BEGIN Extracted material
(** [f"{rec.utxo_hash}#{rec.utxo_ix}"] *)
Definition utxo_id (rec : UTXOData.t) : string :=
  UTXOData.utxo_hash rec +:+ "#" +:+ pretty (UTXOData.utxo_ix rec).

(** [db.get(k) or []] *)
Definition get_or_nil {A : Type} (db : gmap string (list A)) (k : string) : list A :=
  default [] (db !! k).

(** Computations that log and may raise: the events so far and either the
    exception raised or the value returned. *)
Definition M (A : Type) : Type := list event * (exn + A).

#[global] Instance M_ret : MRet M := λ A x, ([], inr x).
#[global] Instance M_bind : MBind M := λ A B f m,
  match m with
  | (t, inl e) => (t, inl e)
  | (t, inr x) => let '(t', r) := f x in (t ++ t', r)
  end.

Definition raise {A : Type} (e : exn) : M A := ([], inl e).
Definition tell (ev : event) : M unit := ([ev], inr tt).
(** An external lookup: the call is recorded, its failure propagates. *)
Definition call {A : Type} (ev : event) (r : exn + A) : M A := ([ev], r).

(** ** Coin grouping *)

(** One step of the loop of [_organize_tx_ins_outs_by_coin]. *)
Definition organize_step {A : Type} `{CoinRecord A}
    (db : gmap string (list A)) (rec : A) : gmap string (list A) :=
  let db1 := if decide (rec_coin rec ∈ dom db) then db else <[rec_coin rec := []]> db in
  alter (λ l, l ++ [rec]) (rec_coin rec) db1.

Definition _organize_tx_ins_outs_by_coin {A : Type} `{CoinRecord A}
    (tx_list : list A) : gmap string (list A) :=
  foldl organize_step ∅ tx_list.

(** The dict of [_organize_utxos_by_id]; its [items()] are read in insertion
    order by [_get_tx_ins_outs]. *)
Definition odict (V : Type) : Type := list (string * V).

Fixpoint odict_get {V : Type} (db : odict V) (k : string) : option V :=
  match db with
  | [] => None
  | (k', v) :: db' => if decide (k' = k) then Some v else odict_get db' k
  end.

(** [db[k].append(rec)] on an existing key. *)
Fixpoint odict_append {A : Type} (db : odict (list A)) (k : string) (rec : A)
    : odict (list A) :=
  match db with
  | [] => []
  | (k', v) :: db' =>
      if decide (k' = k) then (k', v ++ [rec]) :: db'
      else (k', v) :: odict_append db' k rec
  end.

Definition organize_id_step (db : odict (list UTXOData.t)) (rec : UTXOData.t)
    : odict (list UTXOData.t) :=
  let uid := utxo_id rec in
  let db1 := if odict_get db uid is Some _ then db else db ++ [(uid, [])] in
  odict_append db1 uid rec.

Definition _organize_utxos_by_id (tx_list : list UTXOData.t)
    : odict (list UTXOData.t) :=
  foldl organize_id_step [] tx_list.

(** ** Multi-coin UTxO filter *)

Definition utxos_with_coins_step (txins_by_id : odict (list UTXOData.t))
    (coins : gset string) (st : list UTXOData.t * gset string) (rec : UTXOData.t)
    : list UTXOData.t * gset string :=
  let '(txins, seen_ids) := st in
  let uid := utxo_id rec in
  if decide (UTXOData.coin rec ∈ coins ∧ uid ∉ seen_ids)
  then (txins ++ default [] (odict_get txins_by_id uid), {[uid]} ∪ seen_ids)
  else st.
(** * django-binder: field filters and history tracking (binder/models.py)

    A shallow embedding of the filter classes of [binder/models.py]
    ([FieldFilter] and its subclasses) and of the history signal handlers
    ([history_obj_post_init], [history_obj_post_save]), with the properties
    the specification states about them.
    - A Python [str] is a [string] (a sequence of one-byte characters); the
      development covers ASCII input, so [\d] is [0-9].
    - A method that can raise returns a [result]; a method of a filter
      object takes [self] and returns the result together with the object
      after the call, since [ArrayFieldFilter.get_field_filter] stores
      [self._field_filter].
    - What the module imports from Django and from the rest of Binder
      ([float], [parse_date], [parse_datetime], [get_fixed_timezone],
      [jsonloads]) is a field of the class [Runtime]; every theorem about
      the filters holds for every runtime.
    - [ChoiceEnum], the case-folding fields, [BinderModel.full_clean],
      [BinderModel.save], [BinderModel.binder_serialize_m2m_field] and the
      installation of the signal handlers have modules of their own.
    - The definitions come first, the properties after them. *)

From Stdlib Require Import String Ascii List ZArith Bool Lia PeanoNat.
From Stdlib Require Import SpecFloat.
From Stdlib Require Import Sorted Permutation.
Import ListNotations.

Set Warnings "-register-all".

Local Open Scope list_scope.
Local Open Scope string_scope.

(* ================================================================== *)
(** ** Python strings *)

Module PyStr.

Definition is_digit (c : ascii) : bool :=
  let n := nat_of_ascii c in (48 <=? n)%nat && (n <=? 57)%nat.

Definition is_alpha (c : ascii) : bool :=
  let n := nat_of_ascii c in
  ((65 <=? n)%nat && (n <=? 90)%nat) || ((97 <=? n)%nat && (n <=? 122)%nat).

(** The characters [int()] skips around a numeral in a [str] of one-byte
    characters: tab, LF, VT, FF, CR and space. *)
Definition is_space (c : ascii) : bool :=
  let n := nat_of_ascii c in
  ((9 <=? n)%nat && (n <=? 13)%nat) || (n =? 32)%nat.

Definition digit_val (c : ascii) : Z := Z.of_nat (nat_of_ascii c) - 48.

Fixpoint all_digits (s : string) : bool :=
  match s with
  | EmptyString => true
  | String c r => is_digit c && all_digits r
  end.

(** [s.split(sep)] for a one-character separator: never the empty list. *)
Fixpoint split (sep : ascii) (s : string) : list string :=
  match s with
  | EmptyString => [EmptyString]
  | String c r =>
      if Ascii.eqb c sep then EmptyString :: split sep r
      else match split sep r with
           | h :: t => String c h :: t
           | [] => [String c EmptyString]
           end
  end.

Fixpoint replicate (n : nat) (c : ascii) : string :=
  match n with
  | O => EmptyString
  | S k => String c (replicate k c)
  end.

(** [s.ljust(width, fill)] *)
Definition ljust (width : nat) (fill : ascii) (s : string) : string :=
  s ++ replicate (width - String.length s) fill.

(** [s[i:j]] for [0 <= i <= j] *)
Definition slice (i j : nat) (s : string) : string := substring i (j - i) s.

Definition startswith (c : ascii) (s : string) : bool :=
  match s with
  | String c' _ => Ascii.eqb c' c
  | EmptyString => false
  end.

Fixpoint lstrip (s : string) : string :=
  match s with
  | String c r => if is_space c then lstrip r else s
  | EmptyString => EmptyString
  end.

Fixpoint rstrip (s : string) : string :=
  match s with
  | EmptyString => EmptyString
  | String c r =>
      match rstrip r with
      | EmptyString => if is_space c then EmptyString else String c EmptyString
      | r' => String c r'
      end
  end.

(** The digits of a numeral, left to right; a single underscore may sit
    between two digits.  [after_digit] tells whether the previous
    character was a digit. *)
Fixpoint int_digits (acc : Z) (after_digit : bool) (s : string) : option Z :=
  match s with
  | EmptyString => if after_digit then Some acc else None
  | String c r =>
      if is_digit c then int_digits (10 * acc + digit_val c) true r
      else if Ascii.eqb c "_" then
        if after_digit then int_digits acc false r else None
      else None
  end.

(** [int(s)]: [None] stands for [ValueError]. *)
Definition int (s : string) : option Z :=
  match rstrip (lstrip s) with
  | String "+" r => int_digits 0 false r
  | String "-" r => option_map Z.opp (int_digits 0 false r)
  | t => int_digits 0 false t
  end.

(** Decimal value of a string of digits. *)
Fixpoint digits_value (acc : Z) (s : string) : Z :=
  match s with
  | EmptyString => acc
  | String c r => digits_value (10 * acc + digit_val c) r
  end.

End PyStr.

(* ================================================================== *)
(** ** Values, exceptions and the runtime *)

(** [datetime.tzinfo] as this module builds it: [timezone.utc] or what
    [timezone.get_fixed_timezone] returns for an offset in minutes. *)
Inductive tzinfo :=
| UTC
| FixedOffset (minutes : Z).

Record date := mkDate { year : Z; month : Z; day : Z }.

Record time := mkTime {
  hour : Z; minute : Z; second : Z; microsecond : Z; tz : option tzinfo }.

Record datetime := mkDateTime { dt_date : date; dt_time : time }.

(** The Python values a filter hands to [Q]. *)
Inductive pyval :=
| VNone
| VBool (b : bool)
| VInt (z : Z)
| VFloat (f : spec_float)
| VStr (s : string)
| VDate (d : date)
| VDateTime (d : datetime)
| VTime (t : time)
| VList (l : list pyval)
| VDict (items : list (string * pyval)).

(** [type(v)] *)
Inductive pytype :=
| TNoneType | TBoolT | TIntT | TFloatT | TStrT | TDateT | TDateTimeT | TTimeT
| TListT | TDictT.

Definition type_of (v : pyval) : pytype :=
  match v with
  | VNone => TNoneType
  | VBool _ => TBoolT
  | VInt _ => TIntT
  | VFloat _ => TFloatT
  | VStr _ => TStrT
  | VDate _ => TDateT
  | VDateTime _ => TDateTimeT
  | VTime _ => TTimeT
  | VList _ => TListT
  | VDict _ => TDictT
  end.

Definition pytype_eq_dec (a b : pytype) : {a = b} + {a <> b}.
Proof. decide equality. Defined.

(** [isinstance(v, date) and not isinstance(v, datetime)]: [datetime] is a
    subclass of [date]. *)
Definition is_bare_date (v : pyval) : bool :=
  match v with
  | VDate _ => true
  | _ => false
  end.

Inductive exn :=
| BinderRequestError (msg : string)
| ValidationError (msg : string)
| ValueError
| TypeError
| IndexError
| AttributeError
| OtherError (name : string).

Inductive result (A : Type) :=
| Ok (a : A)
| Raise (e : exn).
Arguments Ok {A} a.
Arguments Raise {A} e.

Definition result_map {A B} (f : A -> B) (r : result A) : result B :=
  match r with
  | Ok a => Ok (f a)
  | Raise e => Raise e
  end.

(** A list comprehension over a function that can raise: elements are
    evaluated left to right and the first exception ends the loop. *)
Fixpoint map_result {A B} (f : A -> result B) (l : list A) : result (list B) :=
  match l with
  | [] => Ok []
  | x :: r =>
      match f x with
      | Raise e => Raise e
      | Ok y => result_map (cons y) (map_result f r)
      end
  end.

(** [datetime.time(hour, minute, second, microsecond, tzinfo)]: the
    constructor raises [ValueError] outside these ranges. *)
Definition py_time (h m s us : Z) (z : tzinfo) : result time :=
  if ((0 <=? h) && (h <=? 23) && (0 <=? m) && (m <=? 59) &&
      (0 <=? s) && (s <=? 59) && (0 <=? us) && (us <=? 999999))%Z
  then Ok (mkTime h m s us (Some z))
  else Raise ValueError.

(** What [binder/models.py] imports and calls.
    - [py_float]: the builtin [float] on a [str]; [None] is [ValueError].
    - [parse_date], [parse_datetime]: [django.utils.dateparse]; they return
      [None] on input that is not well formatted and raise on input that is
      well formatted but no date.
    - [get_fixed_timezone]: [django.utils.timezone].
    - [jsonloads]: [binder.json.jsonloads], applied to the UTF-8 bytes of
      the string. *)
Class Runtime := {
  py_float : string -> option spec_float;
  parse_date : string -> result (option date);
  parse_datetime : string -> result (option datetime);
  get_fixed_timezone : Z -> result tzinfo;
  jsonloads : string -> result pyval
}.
END Extracted material
Activity: Starting at the line that contains "(** A list comprehension" and stopping after the line that contains "- [jsonloads]: [binder.json.jsonloads], applied", write out every line exactly as it appears above, and no other line.

Exercise response:
(** A list comprehension over a function that can raise: elements are
    evaluated left to right and the first exception ends the loop. *)
Fixpoint map_result {A B} (f : A -> result B) (l : list A) : result (list B) :=
  match l with
  | [] => Ok []
  | x :: r =>
      match f x with
      | Raise e => Raise e
      | Ok y => result_map (cons y) (map_result f r)
      end
  end.

(** [datetime.time(hour, minute, second, microsecond, tzinfo)]: the
    constructor raises [ValueError] outside these ranges. *)
Definition py_time (h m s us : Z) (z : tzinfo) : result time :=
  if ((0 <=? h) && (h <=? 23) && (0 <=? m) && (m <=? 59) &&
      (0 <=? s) && (s <=? 59) && (0 <=? us) && (us <=? 999999))%Z
  then Ok (mkTime h m s us (Some z))
  else Raise ValueError.

(** What [binder/models.py] imports and calls.
    - [py_float]: the builtin [float] on a [str]; [None] is [ValueError].
    - [parse_date], [parse_datetime]: [django.utils.dateparse]; they return
      [None] on input that is not well formatted and raise on input that is
      well formatted but no date.
    - [get_fixed_timezone]: [django.utils.timezone].
    - [jsonloads]: [binder.json.jsonloads], applied to the UTF-8 bytes of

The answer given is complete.